TO DO => Produce as output only the lines below starting at the line with "uri_scheme u = Some" and continuing through the line with "destruct (combined_plain (uri_path", each one exactly as written.

DATA EXTRACT: Begin

(** A client cannot choose where its request goes: the backend URI has the
    scheme and the authority of the configured upstream, the request's query,
    and a path that is the upstream's own path followed by a slash and the
    request's path, without the location's prefix when it is stripped. *)
Theorem backend_uri_confined up req prefix strip u :
  build_backend_uri up req prefix strip = Ok u →
  uri_scheme u = Some (default "http" (uri_scheme up)) ∧
  uri_authority u = uri_authority up ∧
  uri_query u = uri_query req ∧
  uri_path u = combined_path (uri_path up) (forwarded_path (uri_path req) prefix strip) ∧
  ∃ rest, uri_path u = trim_end_slashes (uri_path up) +:+ "/" +:+ rest.
Proof.
  unfold build_backend_uri. set (c := combined_path _ _). intros Hb.
  apply bind_Ok in Hb as (a & Ha & Hb). destruct (uri_authority up) as [a'|] eqn:Ea; [|done].
  injection Ha as ->. set (pq := match uri_query req with Some _ => _ | None => _ end) in Hb.
  destruct (uri_build _ a pq) as [u'|] eqn:Eb; [|done]. injection Hb as ->.
  destruct (combined_plain (uri_path up) (forwarded_path (uri_path req) prefix strip)) as [Hq Hf];
    [apply uri_path_plain|apply forwarded_plain, uri_path_plain|]. fold c in Hq, Hf.
  assert (starts_with "/" c = true) as Hs by (apply combined_rooted, uri_path_rooted; by eexists).
  assert (split_once "?" pq = match uri_query req with Some q => Some (c, q) | None => None end) as Hsp.
  { subst pq. destruct (uri_query req) as [q|]; [by apply split_once_app|by apply split_once_no_sep]. }
  apply uri_build_parts in Eb as (E1 & E2 & E3).
  - rewrite Hsp in E3. split_and!; [done|done|by destruct (uri_query req); destruct E3| |].
    + subst pq. by destruct (uri_query req); destruct E3.
    + assert (uri_path u = c) as Hpath by (subst pq; by destruct (uri_query req); destruct E3).
      rewrite Hpath. subst c. unfold combined_path.
      destruct (starts_with "/" (forwarded_path _ _ _)) eqn:Ew; [|by eexists].
      apply starts_with_true in Ew as [r ->]. by exists r.
  - subst pq. destruct (uri_query req); [|done]. apply starts_with_true in Hs as [r ->].
    apply starts_with_true. eexists. by rewrite str_app_assoc.
  - subst pq. destruct (uri_query req) as [q|] eqn:Eq; [|done].
    rewrite !contains_char_app. rewrite Hf, (uri_query_plain req q) by done. done.
Qed.

(** ** The headers *)

Lemma get_all_remove_all names h k :
  hm_get_all (remove_all names h) k = if decide (k ∈ names) then [] else hm_get_all h k.
Proof.
  unfold remove_all. revert h. induction names as [|n names IH]; intros h; cbn [fold_left].
  - by rewrite decide_False by apply not_elem_of_nil.
  - rewrite IH. destruct (decide (k ∈ names)) as [Hk|Hk].
    + by rewrite decide_True by (by right).
    + destruct (decide (k = n)) as [->|Hn].
      * rewrite decide_True by left. apply hm_get_all_remove_eq.
      * rewrite decide_False by (by rewrite elem_of_cons; intros [|]).
        apply hm_get_all_remove_ne. congruence.
Qed.

Lemma strip_total h : ∃ h', strip_hop_by_hop h = Some h'.
Proof.
  unfold strip_hop_by_hop. destruct (keep_te h); [|by eexists].
  destruct (hv_from_str_visible "trailers") as (v & -> & _); [done|]. by eexists.
Qed.

Lemma strip_spec h h' :
  strip_hop_by_hop h = Some h' →
  hv_to_str <$> hm_get_all h' TE = (if keep_te h then [Some "trailers"] else []) ∧
  ∀ k, k ≠ TE → hm_get_all h' k =
    if decide (k ∈ HOP_BY_HOP ∨ k ∈ connection_listed h) then [] else hm_get_all h k.
Proof.
  unfold strip_hop_by_hop. set (h1 := remove_all _ _). intros Hs.
  assert (∀ k, hm_get_all h1 k =
    if decide (k ∈ HOP_BY_HOP ∨ k ∈ connection_listed h) then [] else hm_get_all h k) as Hall.
  { intros k. subst h1. rewrite !get_all_remove_all.
    destruct (decide (k ∈ connection_listed h)); [by rewrite decide_True by auto|].
    destruct (decide (k ∈ HOP_BY_HOP)); [by rewrite decide_True by auto|].
    by rewrite decide_False by naive_solver. }
  destruct (keep_te h).
  - destruct (hv_from_str_visible "trailers") as (v & Ev & Et); [done|]. rewrite Ev in Hs.
    injection Hs as <-. split.
    + rewrite hm_get_all_insert_eq. cbn. by rewrite Et.
    + intros k Hk. rewrite hm_get_all_insert_ne by congruence. apply Hall.
  - injection Hs as <-. split; [|intros; apply Hall]. rewrite Hall, decide_True; [done|]. left.
    unfold HOP_BY_HOP, TE. set_solver.
Qed.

DATA EXTRACT: End

WRITTEN SOLUTION =>
  uri_scheme u = Some (default "http" (uri_scheme up)) ∧
  uri_authority u = uri_authority up ∧
  uri_query u = uri_query req ∧
  uri_path u = combined_path (uri_path up) (forwarded_path (uri_path req) prefix strip) ∧
  ∃ rest, uri_path u = trim_end_slashes (uri_path up) +:+ "/" +:+ rest.
Proof.
  unfold build_backend_uri. set (c := combined_path _ _). intros Hb.
  apply bind_Ok in Hb as (a & Ha & Hb). destruct (uri_authority up) as [a'|] eqn:Ea; [|done].
  injection Ha as ->. set (pq := match uri_query req with Some _ => _ | None => _ end) in Hb.
  destruct (uri_build _ a pq) as [u'|] eqn:Eb; [|done]. injection Hb as ->.
  destruct (combined_plain (uri_path up) (forwarded_path (uri_path req) prefix strip)) as [Hq Hf];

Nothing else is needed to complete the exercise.